## Exercise prompt
Please return only the lines from the one holding "<- app_assoc; done." through the one holding "- by destruct b.", exactly as they appear in the records below, both ends included.

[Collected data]
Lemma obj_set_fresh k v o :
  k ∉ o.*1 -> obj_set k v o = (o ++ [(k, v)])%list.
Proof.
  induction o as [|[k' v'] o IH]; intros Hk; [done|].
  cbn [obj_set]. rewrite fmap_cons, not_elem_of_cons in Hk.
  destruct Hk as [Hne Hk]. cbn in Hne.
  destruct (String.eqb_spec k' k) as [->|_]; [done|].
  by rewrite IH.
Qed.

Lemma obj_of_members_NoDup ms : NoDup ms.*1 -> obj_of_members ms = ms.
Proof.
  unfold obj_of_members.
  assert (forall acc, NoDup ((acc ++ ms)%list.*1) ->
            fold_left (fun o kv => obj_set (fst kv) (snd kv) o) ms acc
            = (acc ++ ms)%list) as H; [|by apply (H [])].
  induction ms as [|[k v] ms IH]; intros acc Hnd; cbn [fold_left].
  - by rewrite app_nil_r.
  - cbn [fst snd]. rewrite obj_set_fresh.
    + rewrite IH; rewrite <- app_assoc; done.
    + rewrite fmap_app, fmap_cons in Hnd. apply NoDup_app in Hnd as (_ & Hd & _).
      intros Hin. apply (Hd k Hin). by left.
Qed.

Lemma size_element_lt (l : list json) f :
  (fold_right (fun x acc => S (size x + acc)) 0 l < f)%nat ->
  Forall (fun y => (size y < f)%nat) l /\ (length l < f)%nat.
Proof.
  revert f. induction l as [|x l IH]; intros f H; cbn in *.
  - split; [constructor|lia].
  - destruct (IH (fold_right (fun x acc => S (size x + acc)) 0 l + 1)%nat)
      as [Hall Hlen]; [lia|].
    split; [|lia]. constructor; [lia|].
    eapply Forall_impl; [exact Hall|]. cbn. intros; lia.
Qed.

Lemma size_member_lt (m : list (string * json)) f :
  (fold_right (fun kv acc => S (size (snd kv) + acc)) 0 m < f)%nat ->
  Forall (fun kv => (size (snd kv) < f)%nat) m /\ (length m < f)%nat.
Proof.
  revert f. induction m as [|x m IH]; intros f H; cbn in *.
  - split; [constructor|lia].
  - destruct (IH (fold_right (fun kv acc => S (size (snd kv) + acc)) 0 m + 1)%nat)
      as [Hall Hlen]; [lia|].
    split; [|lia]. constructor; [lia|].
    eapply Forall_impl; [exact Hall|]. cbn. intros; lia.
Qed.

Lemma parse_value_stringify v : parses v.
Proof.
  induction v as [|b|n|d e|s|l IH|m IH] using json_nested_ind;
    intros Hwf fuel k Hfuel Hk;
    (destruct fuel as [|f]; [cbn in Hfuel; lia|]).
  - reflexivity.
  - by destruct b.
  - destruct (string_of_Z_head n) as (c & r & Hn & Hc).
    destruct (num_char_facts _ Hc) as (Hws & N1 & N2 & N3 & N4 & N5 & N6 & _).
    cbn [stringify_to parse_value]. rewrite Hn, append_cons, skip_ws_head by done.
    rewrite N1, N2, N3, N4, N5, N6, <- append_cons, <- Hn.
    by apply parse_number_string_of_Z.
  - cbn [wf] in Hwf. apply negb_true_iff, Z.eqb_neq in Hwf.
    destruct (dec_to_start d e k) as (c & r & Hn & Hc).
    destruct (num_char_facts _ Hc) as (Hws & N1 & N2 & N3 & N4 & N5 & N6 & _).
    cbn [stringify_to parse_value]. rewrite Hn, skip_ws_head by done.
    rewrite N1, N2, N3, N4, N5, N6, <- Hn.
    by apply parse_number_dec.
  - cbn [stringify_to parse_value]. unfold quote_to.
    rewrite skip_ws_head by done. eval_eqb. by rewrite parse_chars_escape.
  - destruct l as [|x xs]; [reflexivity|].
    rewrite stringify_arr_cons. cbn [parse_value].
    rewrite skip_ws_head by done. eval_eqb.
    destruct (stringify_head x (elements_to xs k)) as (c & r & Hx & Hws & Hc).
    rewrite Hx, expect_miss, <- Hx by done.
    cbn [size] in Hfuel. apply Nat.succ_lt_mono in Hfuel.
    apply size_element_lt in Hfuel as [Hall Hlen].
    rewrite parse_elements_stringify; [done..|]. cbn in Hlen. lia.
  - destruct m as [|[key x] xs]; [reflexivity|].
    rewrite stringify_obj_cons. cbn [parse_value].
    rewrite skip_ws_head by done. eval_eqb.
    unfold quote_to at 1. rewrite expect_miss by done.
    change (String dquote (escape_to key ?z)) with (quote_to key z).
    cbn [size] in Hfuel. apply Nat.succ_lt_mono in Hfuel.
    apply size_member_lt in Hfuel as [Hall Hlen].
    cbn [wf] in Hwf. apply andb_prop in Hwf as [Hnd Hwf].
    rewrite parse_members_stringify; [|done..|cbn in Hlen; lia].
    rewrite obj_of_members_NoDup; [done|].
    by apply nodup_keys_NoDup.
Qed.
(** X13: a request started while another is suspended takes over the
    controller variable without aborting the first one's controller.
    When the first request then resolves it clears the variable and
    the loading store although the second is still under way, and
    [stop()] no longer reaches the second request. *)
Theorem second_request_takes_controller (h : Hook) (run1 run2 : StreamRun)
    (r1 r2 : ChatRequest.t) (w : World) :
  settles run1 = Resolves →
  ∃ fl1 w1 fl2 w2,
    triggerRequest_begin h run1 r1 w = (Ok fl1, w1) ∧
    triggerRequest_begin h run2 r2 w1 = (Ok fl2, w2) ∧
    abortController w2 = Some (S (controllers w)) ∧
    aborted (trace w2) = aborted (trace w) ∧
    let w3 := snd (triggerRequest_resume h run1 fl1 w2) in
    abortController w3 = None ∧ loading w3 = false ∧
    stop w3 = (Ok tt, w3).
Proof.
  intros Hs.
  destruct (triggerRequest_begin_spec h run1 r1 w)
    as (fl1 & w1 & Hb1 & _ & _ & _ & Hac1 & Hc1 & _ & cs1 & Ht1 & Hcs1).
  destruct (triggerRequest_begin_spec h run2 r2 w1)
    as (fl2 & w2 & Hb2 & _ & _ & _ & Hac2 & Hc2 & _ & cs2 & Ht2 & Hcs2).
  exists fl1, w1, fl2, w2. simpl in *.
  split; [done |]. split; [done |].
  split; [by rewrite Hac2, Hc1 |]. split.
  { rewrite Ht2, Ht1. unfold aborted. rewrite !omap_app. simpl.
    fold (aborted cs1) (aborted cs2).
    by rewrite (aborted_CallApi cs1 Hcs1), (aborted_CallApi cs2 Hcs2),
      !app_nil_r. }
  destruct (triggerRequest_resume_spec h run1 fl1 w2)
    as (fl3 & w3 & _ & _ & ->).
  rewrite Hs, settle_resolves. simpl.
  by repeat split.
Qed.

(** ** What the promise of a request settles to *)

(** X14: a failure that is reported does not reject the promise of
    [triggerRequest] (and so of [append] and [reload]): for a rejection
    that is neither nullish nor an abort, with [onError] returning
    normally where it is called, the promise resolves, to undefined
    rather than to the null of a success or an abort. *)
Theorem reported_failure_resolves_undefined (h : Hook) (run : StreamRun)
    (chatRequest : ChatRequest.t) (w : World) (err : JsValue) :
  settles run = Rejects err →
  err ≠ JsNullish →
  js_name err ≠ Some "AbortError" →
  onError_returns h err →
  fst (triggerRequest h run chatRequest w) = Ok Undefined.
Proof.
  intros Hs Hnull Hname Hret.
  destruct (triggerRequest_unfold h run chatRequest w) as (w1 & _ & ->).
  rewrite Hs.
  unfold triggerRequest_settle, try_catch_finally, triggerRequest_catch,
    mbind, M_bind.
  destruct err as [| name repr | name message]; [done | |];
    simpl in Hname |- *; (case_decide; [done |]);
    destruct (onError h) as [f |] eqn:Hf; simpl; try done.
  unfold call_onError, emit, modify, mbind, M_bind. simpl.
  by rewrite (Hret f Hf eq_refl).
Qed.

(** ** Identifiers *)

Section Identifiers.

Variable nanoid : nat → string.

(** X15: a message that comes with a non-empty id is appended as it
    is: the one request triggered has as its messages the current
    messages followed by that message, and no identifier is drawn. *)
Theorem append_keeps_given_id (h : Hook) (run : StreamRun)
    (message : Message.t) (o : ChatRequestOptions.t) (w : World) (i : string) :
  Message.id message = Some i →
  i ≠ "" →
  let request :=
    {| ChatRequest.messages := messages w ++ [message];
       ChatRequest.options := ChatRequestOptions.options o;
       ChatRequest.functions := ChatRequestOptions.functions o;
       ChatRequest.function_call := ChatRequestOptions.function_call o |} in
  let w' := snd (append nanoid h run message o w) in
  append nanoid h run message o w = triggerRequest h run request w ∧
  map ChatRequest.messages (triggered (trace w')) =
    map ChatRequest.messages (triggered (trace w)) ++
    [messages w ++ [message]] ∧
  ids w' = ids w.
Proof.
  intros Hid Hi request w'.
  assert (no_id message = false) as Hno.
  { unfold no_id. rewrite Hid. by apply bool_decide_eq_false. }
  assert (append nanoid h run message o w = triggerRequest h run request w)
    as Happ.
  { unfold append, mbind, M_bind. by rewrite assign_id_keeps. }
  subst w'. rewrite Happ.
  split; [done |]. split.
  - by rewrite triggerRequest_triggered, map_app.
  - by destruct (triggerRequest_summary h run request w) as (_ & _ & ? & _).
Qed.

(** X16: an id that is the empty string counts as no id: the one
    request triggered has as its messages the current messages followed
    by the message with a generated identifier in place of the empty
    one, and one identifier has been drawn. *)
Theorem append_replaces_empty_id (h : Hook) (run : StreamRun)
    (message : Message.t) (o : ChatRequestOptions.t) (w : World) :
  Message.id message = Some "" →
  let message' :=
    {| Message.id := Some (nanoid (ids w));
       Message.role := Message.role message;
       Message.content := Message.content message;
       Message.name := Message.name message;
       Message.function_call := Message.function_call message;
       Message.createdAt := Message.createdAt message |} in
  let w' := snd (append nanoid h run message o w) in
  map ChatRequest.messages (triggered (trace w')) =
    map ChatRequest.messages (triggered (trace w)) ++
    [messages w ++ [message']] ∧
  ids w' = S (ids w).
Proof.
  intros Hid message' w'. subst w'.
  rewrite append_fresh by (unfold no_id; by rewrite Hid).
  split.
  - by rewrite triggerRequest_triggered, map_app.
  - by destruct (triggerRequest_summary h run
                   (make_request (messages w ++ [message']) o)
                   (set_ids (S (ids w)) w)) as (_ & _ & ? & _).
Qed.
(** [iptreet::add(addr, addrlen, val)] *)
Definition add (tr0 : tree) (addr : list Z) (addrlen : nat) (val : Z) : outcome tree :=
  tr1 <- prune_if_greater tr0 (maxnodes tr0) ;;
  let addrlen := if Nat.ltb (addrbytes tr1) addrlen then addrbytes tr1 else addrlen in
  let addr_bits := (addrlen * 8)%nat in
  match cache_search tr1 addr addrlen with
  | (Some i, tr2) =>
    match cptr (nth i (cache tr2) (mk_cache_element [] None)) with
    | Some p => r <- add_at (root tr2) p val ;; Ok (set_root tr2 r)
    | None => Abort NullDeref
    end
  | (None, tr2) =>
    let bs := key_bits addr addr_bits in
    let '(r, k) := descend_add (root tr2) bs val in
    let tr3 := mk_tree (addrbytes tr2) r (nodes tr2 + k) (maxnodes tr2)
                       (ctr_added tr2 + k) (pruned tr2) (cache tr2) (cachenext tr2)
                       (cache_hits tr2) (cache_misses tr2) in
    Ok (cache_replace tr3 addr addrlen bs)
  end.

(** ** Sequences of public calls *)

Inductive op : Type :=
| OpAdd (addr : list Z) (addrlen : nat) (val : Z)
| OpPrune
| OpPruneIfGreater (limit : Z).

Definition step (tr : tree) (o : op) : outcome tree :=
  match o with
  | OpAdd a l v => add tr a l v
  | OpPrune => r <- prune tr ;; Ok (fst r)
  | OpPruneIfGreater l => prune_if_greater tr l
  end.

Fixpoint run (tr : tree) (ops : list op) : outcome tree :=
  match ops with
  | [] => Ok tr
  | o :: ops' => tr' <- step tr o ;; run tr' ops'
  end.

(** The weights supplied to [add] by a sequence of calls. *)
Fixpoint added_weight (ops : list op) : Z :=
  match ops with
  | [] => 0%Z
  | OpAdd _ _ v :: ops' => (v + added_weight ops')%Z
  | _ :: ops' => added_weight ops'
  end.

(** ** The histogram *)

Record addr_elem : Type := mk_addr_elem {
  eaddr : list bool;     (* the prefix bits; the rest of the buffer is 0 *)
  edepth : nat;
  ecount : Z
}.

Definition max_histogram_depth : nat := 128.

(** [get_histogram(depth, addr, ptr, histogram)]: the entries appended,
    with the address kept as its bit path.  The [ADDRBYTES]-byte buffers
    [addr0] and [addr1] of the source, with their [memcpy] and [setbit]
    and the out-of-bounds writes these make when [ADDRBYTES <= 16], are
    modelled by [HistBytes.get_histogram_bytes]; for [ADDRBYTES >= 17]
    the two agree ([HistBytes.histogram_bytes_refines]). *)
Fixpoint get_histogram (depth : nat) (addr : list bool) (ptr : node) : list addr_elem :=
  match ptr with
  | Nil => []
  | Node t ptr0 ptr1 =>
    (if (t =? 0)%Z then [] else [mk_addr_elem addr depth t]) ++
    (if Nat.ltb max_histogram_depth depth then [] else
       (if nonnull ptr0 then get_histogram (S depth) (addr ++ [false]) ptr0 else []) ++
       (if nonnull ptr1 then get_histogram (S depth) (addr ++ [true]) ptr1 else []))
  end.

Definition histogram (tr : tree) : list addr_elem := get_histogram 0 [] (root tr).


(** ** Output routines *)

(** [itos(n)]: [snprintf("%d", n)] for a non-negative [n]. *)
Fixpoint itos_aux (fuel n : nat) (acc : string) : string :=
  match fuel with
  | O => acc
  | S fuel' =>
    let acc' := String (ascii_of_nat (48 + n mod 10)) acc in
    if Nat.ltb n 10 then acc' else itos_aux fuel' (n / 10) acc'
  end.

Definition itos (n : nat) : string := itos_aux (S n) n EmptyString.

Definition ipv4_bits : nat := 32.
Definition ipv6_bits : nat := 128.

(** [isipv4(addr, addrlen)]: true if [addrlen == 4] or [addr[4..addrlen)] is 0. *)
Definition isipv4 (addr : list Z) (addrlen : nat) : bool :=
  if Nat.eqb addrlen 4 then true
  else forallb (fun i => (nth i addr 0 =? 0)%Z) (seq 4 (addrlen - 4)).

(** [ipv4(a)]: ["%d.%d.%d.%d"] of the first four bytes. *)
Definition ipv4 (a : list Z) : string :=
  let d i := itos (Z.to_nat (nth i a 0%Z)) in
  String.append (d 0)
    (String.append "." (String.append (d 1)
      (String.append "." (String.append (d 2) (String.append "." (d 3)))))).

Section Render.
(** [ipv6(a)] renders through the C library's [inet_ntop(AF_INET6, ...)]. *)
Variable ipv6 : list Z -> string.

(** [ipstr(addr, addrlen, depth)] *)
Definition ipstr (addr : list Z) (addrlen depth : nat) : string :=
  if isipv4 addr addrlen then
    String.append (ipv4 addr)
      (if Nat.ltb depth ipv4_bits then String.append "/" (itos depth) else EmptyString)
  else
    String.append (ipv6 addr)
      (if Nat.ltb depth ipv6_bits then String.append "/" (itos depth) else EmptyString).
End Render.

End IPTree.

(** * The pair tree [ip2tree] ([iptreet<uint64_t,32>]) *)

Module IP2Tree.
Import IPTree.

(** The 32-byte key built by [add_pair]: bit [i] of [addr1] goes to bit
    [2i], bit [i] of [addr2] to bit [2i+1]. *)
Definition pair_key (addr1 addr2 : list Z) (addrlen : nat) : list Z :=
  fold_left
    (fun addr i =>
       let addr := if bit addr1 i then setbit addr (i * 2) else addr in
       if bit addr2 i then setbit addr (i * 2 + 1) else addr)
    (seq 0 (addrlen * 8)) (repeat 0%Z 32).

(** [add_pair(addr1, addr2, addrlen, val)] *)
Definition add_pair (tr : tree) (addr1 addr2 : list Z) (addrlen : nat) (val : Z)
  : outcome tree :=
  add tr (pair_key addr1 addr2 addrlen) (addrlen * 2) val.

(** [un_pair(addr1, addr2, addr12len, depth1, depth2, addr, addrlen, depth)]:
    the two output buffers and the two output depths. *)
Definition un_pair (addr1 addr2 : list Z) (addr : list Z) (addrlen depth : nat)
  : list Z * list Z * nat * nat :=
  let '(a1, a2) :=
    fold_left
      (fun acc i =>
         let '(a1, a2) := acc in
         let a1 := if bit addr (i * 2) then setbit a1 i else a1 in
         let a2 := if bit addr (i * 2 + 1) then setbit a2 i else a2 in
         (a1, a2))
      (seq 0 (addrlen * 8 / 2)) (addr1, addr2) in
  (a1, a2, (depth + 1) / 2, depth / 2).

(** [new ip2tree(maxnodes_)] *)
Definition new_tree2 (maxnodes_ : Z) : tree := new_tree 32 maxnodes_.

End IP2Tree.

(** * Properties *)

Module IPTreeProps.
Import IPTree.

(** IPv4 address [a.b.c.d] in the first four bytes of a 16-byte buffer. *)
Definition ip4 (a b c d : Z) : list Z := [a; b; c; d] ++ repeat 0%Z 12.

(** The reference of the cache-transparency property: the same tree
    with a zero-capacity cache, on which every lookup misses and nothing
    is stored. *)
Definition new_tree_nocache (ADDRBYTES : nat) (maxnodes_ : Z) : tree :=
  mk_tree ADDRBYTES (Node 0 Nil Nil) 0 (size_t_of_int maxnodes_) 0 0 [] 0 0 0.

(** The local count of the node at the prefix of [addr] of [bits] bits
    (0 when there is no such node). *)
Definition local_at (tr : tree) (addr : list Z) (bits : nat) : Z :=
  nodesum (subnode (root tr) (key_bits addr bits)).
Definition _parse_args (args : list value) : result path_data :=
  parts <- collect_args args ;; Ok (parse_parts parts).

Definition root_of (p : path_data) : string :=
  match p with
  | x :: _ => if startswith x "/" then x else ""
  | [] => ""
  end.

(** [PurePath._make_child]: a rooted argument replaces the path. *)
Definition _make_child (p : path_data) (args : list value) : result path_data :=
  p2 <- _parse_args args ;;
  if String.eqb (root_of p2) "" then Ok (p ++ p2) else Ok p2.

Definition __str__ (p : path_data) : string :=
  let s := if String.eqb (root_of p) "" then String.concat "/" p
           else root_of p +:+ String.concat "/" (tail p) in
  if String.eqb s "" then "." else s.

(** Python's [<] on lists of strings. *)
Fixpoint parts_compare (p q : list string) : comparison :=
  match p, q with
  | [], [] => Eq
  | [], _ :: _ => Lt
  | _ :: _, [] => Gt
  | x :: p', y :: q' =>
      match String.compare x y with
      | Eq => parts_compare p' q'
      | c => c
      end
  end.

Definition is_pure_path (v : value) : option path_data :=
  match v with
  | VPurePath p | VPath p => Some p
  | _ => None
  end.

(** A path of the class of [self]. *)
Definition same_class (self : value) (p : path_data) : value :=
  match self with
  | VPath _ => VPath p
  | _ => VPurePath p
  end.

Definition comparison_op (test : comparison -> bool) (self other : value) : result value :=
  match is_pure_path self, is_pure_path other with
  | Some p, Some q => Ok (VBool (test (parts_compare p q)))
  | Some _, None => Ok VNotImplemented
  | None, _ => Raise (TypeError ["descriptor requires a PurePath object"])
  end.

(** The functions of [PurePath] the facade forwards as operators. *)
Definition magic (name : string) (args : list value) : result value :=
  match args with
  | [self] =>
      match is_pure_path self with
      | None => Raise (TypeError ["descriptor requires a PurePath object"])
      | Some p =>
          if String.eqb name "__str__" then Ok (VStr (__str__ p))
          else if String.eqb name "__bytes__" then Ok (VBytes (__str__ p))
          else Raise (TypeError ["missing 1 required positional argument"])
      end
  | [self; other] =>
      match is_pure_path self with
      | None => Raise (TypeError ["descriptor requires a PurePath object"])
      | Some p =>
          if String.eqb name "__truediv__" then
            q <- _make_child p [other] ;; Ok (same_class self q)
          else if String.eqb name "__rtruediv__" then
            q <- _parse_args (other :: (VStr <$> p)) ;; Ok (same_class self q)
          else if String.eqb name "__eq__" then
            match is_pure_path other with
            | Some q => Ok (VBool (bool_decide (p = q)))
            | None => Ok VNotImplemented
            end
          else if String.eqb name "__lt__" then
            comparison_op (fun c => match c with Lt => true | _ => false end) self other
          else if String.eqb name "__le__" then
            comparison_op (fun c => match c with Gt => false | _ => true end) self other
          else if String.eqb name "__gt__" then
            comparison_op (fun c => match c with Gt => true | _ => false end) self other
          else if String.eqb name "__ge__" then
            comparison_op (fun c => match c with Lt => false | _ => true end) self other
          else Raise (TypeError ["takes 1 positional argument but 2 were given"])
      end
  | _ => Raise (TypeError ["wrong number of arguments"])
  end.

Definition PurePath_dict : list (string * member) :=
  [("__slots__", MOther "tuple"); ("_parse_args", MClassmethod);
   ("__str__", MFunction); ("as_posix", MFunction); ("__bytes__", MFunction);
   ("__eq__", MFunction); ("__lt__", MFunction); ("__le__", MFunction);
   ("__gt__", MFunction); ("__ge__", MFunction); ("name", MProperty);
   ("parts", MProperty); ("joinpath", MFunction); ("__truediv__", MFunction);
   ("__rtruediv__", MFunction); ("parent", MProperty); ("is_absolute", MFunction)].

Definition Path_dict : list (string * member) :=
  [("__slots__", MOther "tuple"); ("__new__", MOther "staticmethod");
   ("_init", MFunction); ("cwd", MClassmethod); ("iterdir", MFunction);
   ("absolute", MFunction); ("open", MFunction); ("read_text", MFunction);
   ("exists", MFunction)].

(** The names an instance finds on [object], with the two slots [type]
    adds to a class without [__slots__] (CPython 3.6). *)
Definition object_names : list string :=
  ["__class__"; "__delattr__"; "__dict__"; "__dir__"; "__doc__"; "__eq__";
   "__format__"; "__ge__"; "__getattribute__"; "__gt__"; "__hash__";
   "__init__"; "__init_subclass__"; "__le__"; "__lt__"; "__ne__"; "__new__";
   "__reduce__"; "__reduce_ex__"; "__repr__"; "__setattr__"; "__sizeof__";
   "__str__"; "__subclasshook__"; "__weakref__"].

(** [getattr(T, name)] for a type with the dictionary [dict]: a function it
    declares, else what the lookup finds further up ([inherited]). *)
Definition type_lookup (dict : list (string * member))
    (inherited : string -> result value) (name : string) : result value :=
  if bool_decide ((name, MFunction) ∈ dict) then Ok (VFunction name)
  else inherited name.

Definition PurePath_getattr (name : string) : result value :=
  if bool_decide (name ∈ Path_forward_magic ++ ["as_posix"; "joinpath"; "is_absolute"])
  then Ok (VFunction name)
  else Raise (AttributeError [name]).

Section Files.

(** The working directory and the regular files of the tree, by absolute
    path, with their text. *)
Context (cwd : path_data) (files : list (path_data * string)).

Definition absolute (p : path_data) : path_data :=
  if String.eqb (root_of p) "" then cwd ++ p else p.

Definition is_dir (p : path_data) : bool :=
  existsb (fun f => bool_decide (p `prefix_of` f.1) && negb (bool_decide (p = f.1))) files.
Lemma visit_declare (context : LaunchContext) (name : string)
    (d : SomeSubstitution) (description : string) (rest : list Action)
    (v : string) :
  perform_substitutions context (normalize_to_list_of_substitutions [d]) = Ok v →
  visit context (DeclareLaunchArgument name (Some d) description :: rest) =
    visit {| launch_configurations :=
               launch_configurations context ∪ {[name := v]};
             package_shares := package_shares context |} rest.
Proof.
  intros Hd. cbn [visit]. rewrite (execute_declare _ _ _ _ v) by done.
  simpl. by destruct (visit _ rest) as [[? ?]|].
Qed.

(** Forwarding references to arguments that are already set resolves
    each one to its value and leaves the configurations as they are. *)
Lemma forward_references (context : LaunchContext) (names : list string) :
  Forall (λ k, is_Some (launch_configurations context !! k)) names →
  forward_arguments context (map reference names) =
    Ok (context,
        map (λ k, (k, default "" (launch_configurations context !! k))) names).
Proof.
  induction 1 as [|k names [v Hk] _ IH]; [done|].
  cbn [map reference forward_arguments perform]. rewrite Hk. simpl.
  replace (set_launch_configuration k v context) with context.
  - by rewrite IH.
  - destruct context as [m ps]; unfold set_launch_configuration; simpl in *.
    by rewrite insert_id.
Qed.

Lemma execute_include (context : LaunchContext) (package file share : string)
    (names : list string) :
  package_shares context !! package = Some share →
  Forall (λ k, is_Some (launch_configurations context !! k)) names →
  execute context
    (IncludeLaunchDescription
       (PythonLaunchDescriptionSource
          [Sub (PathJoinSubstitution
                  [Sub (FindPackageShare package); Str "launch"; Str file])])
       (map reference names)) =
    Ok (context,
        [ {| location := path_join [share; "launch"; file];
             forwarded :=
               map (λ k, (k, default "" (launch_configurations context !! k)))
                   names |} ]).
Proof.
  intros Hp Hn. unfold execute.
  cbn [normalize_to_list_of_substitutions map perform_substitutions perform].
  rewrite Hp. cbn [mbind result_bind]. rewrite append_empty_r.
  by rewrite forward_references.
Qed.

## Task solution
    + rewrite IH; rewrite <- app_assoc; done.
    + rewrite fmap_app, fmap_cons in Hnd. apply NoDup_app in Hnd as (_ & Hd & _).
      intros Hin. apply (Hd k Hin). by left.
Qed.

Lemma size_element_lt (l : list json) f :
  (fold_right (fun x acc => S (size x + acc)) 0 l < f)%nat ->
  Forall (fun y => (size y < f)%nat) l /\ (length l < f)%nat.
Proof.
  revert f. induction l as [|x l IH]; intros f H; cbn in *.
  - split; [constructor|lia].
  - destruct (IH (fold_right (fun x acc => S (size x + acc)) 0 l + 1)%nat)
      as [Hall Hlen]; [lia|].
    split; [|lia]. constructor; [lia|].
    eapply Forall_impl; [exact Hall|]. cbn. intros; lia.
Qed.

Lemma size_member_lt (m : list (string * json)) f :
  (fold_right (fun kv acc => S (size (snd kv) + acc)) 0 m < f)%nat ->
  Forall (fun kv => (size (snd kv) < f)%nat) m /\ (length m < f)%nat.
Proof.
  revert f. induction m as [|x m IH]; intros f H; cbn in *.
  - split; [constructor|lia].
  - destruct (IH (fold_right (fun kv acc => S (size (snd kv) + acc)) 0 m + 1)%nat)
      as [Hall Hlen]; [lia|].
    split; [|lia]. constructor; [lia|].
    eapply Forall_impl; [exact Hall|]. cbn. intros; lia.
Qed.

Lemma parse_value_stringify v : parses v.
Proof.
  induction v as [|b|n|d e|s|l IH|m IH] using json_nested_ind;
    intros Hwf fuel k Hfuel Hk;
    (destruct fuel as [|f]; [cbn in Hfuel; lia|]).
  - reflexivity.
  - by destruct b.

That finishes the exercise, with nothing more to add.